5 Design tip for creating killer app

Date : Oct 01, 2020
Brainvire was a proud part of Imagine 2016

The drawing board with these applications design tips.

This strong quote points to the significance of a good user experience and user interface. It will literally make or break your application. Even though some of seem obvious, there are plenty of bad applications out there that prove the opposite. Stand out with an application that is both gorgeous on the inside and out.

1. Apply the rules of interaction design

Even though the screen is a lot smaller the rules of great interaction design still apply. Interaction design is an important component within the giant umbrella of professional user (UX) design. According to Design Mode, “Interaction design is a process in which designers focus on build to engaging website interfaces with logical and thought out behaviors and actions. Successful interactive design uses technology and principles of good communication to build desired user experiences.” So when you start building your application keep the Five Pillars of Interaction Design in mind:

•   Goal-driven design: User research like interviews and surveys helps you design for the right user. Uncover personas and user scenarios to build a complete picture of the experience with your application, as it will allow you to tailor your applications workflow to suit user’s needs.

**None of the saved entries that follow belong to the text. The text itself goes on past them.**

(** *** The whole program *)

Lemma initial_state_cases (imread : String.string -> Mat Channel)
      (argv1 : option String.string) :
  initial_state mt19937 shuffle sort imread argv1 =
  if rows (fst (Init imread argv1)) =? 0 then None
  else Some (start_state mt19937 shuffle sort (fst (Init imread argv1)) (snd (Init imread argv1))).
Proof.
  unfold initial_state, start_state. destruct (Init imread argv1) as [img F]. cbn [fst snd].
  destruct (rows img =? 0); [reflexivity|].
  now destruct (ordered_colors mt19937 shuffle sort).
Qed.

(** The hypotheses of the scorer's cost hold in every state of a run of
    the program, for every colour still in the palette. *)
Lemma steps_bytes (s s' : State Gen) (tr : list (Pos * Color)) :
  steps shuffle s tr s' ->
  canvas_bytes (image s) -> (forall c, In c (colors s) -> valid_color c) ->
  canvas_bytes (image s') /\ (forall c, In c (colors s') -> valid_color c).
Proof.
  induction 1 as [s|s s1 s2 placed tr Hit Hst IH]; intros Hb Hc; [auto|].
  apply iteration_Continue in Hit as (Hcol & _ & _ & _ & _ & Himg & _).
  apply IH.
  - rewrite Himg. intros x y. rewrite GetPixel_SetPixel.
    destruct (_ && _); [|apply Hb].
    apply Hc. rewrite Hcol. apply in_app_iff. right. now left.
  - intros c Hin. apply Hc. rewrite Hcol. apply in_app_iff. now left.
Qed.

Lemma run_states_scorable (imread : String.string -> Mat Channel)
      (argv1 : option String.string) (s0 s : State Gen) (tr : list (Pos * Color)) :
  initial_state mt19937 shuffle sort imread argv1 = Some s0 ->
  steps shuffle s0 tr s ->
  canvas_ok (image s) /\ canvas_bytes (image s) /\
  (forall c, In c (colors s) -> valid_color c).
Proof.
  intros Hinit Hst.
  destruct (initial_state_well_formed _ _ _ _ shuffle_permutes sort_contract _ _ _ Hinit)
    as [Hwf _].
  destruct (well_formed_steps _ _ _ _ _ Hst Hwf) as (_ & _ & Hok & _).
  split; [exact Hok|]. apply (steps_bytes _ _ _ Hst).
  - rewrite initial_state_cases in Hinit.
    destruct (rows (fst (Init imread argv1)) =? 0); [discriminate|].
    injection Hinit as <-. unfold start_state. cbn [image]. intros x y.
    rewrite Init_canvas_blank. unfold valid_color, valid_channel, sentinel, invalidColor.
    cbn [v0 v1 v2]. lia.
  - rewrite initial_state_cases in Hinit.
    destruct (rows (fst (Init imread argv1)) =? 0); [discriminate|].
    injection Hinit as <-. unfold start_state. cbn [colors]. intros c Hc.
    destruct (ordered_colors_permutation _ mt19937 shuffle sort shuffle_permutes sort_contract)
      as [Hperm _].
    apply build_colors_valid, (Permutation_in _ (Permutation_sym Hperm)), Hc.
Qed.

Lemma main_numbered (rd : random_device) (imread : String.string -> Mat Channel)
      (arg : String.string) :
  arg_num arg <> 0 ->
  main mt19937 shuffle sort rd imread (Some arg) =
  Some (grow shuffle (start_state mt19937 shuffle sort (blank 1080 1920) (plus_frontier (arg_num arg)))).
Proof.
  intros Harg. unfold main. rewrite initial_state_cases, Init_cases.
  apply Z.eqb_neq in Harg. rewrite Harg. reflexivity.
Qed.

Lemma plus_frontier_nonempty (arg : String.string) :
  arg_num arg <> 0 -> PS.is_empty (plus_frontier (arg_num arg)) = false.
Proof.
  unfold arg_num.
  destruct (String.eqb arg "4"%string); [intros _; vm_compute; reflexivity|].
  destruct (String.eqb arg "3"%string); [intros _; vm_compute; reflexivity|].
  destruct (String.eqb arg "2"%string); [intros _; vm_compute; reflexivity|].
  congruence.
Qed.

Lemma numbered_run_drains (imread : String.string -> Mat Channel) (arg : String.string) :
  arg_num arg <> 0 ->
  let s0 := start_state mt19937 shuffle sort (blank 1080 1920) (plus_frontier (arg_num arg)) in
  initial_state mt19937 shuffle sort imread (Some arg) = Some s0 /\
  well_formed s0 /\
  Z.of_nat (length (colors s0)) = 1016127 /\
  status (grow shuffle s0) = Finished /\
  colors (final (grow shuffle s0)) = [].
Proof.
  intros Harg s0.
  assert (Hinit : initial_state mt19937 shuffle sort imread (Some arg) = Some s0).
  { rewrite initial_state_cases, Init_cases. apply Z.eqb_neq in Harg. now rewrite Harg. }
  assert (Hmain : main mt19937 shuffle sort (fun _ => 0) imread (Some arg)
                  = Some (grow shuffle s0)) by (unfold main; now rewrite Hinit).
  destruct (main_run _ _ _ _ shuffle_permutes sort_contract _ _ _ _ Hmain)
    as (Hfin & _ & _ & Hdone & _).
  destruct (initial_state_well_formed _ _ _ _ shuffle_permutes sort_contract _ _ _ Hinit)
    as [Hwf _].
  pose proof (grow_steps shuffle s0) as Hst.
  destruct (ordered_colors_permutation _ mt19937 shuffle sort shuffle_permutes sort_contract)
    as [Hperm _].
  assert (Hcol : Z.of_nat (length (colors s0)) = 1016127).
  { unfold s0, start_state. cbn [colors].
    rewrite <- (Permutation_length Hperm). apply length_build_colors. }
  pose proof (steps_length _ _ _ Hst) as Hlen.
  split; [exact Hinit|]. split; [exact Hwf|]. split; [exact Hcol|]. split; [exact Hfin|].
  destruct Hdone as [Hnil|Hempty]; [exact Hnil|exfalso].
  destruct (placements (grow shuffle s0)) as [|pl tr] eqn:Etr.
  - apply steps_nil_inv in Hst. rewrite Hst in Hempty.
    unfold s0, start_state in Hempty. cbn [nextPositions] in Hempty.
    rewrite (plus_frontier_nonempty arg Harg) in Hempty. discriminate.
  - destruct (steps_fills_canvas _ _ _ Hst Hwf) as [_ Hfull];
      [reflexivity|discriminate|exact Hempty|].
    destruct (steps_dims _ _ _ Hst) as [Hr Hc]. rewrite Hr, Hc in Hfull.
    unfold s0, start_state in Hfull. cbn [image rows cols blank] in Hfull. lia.
Qed.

•   Usability: If anything, your application needs to be easy to use. “Usability makes a product useful which is the first step in being desirable” says the next website.

•   Affordance & signifiers: The affordance is the function; the signifier hints at the affordance. For instance, blue, underlined text (signifier) indicates that it is “clickable” and will take you to a linked page (affordance). Signifiers need to be user correctly, so users don’t need to think about what each UI element does.

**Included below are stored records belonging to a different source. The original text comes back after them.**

(** * SUHS-MRV: the facility simulation engine, embedded and verified

    A shallow embedding of [src/physics.py] and [src/generator.py].

    Numbers.  Python floats are modelled by exact rationals ([Q]); a float
    that may hold the not-a-number sentinel is an [option Q] with [None]
    for [nan].  Rounding is therefore not modelled: every statement below
    is about the arithmetic the code writes down, carried out exactly.
    An operation that overflows to [inf], produces [nan] from [inf * 0],
    or underflows to 0 has no counterpart here, and a value that rounding
    would push across a boundary of the compressibility table is looked
    up on its exact side.  The statements are worded with that in mind:
    numeric identities hold up to rounding, and statements about raising
    say when the code raises, not what number it returns.
    A literal with an exponent is written out in full ([1.0e6] is
    [1000000.0], [0.000000001] stands for the source's one billionth).

    Errors.  A Python exception ([ZeroDivisionError], [IndexError],
    [ValueError]) is [None] in the [option] monad.

    Randomness.  The shared [numpy.random.Generator] is an abstract state
    threaded through every draw, in the order of the source. *)

From Stdlib Require Import String Ascii DecimalString QArith Qminmax Lqa ZArith
  Lia List Bool Permutation Sorted.
Import ListNotations.
Open Scope Q_scope.

(* ================================================================== *)
(** ** Python arithmetic on floats *)
(* ================================================================== *)

Definition Qlt_bool (x y : Q) : bool := negb (Qle_bool y x).

(** Python's [max(a, b)]: the first argument unless the second is larger. *)
Definition py_max (a b : Q) : Q := if Qlt_bool a b then b else a.

(** Python's [min(a, b)]: the first argument unless the second is smaller. *)
Definition py_min (a b : Q) : Q := if Qlt_bool b a then b else a.

(** Float division: raises [ZeroDivisionError] on a zero divisor. *)
Definition py_div (a b : Q) : option Q :=
  if Qeq_bool b 0 then None else Some (a / b).

(** The option monad carries exceptions of the pure helpers. *)
Definition obind {A B : Type} (m : option A) (f : A -> option B) : option B :=
  match m with
  | Some a => f a
  | None => None
  end.

Declare Scope err_scope.
Delimit Scope err_scope with err.
Notation "x <-? m ;; k" := (obind m (fun x => k))
  (at level 61, m at next level, right associativity) : err_scope.

(** [for _ in range(n): x = body(x)] with a body that may raise. *)
Fixpoint for_range {A : Type} (n : nat) (body : A -> option A) (x : A)
  : option A :=
  match n with
  | O => Some x
  | S k => obind (body x) (for_range k body)
  end.

(* ================================================================== *)
(** ** physics.py: configuration views *)
(* ================================================================== *)

(** One entry of [compressibility_segments]: a dict with the keys
    [pressure_min_mpa], [pressure_max_mpa] and [Z]. *)
Record Segment : Type := mkSegment {
  seg_pressure_min_mpa : Q;
  seg_pressure_max_mpa : Q;
  seg_Z : Q
}.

•   Learnability: Users should be able to intuitively navigate your application. Using familiar mobile patterns will help (latest) users acclimate to a (latest) application -- more on this later in the article.

•   Feedback & response time: Feedback lets a user know if an action was completed, whether through sound, image or text. This feedback needs to happen in a timely manner, as well as be user-friendly.

2. Don’t reinvent the wheel

Besides following basic design rules, do not try to reinvent the wheel when it comes to your applications interface. There is a reason why many (successful) applications look similar, they create off of established mobile patterns that users are familiar with. Users shouldn’t be required to learn a latest pattern every time they open a various application. This would cause instant abandonment of the application. Therefore, use patterns that you see in popular applications, including the colors, icons and gestures. For instance, use red for errors and an envelope icon for your email feature. Furthermore touch devices are defined by gestures, including swipe, double-tap, zoom and pinch.

According to TNW, you should use common UI patterns as a baseline for usability then layer on your own creativity. In doing so, you’ll ensure that your application design matches user expectations without feeling boring.

3. Remember accessibility

We’ve all experienced the frustration of accidentally hitting the wrong button on our phone, and ending up on a random screen. Fingers are a lot bigger than precise mouse cursors so make sure you create a ‘finger-friendly’ design. Allow enough space for users to tap with their fingertip to minimize annoyance as much as possible. Fingers are about 45-57 pixels wide, which is bigger than most design guidelines state for hit targets. Apple’s recommendations (44×44 pixels), for example, are actually too small.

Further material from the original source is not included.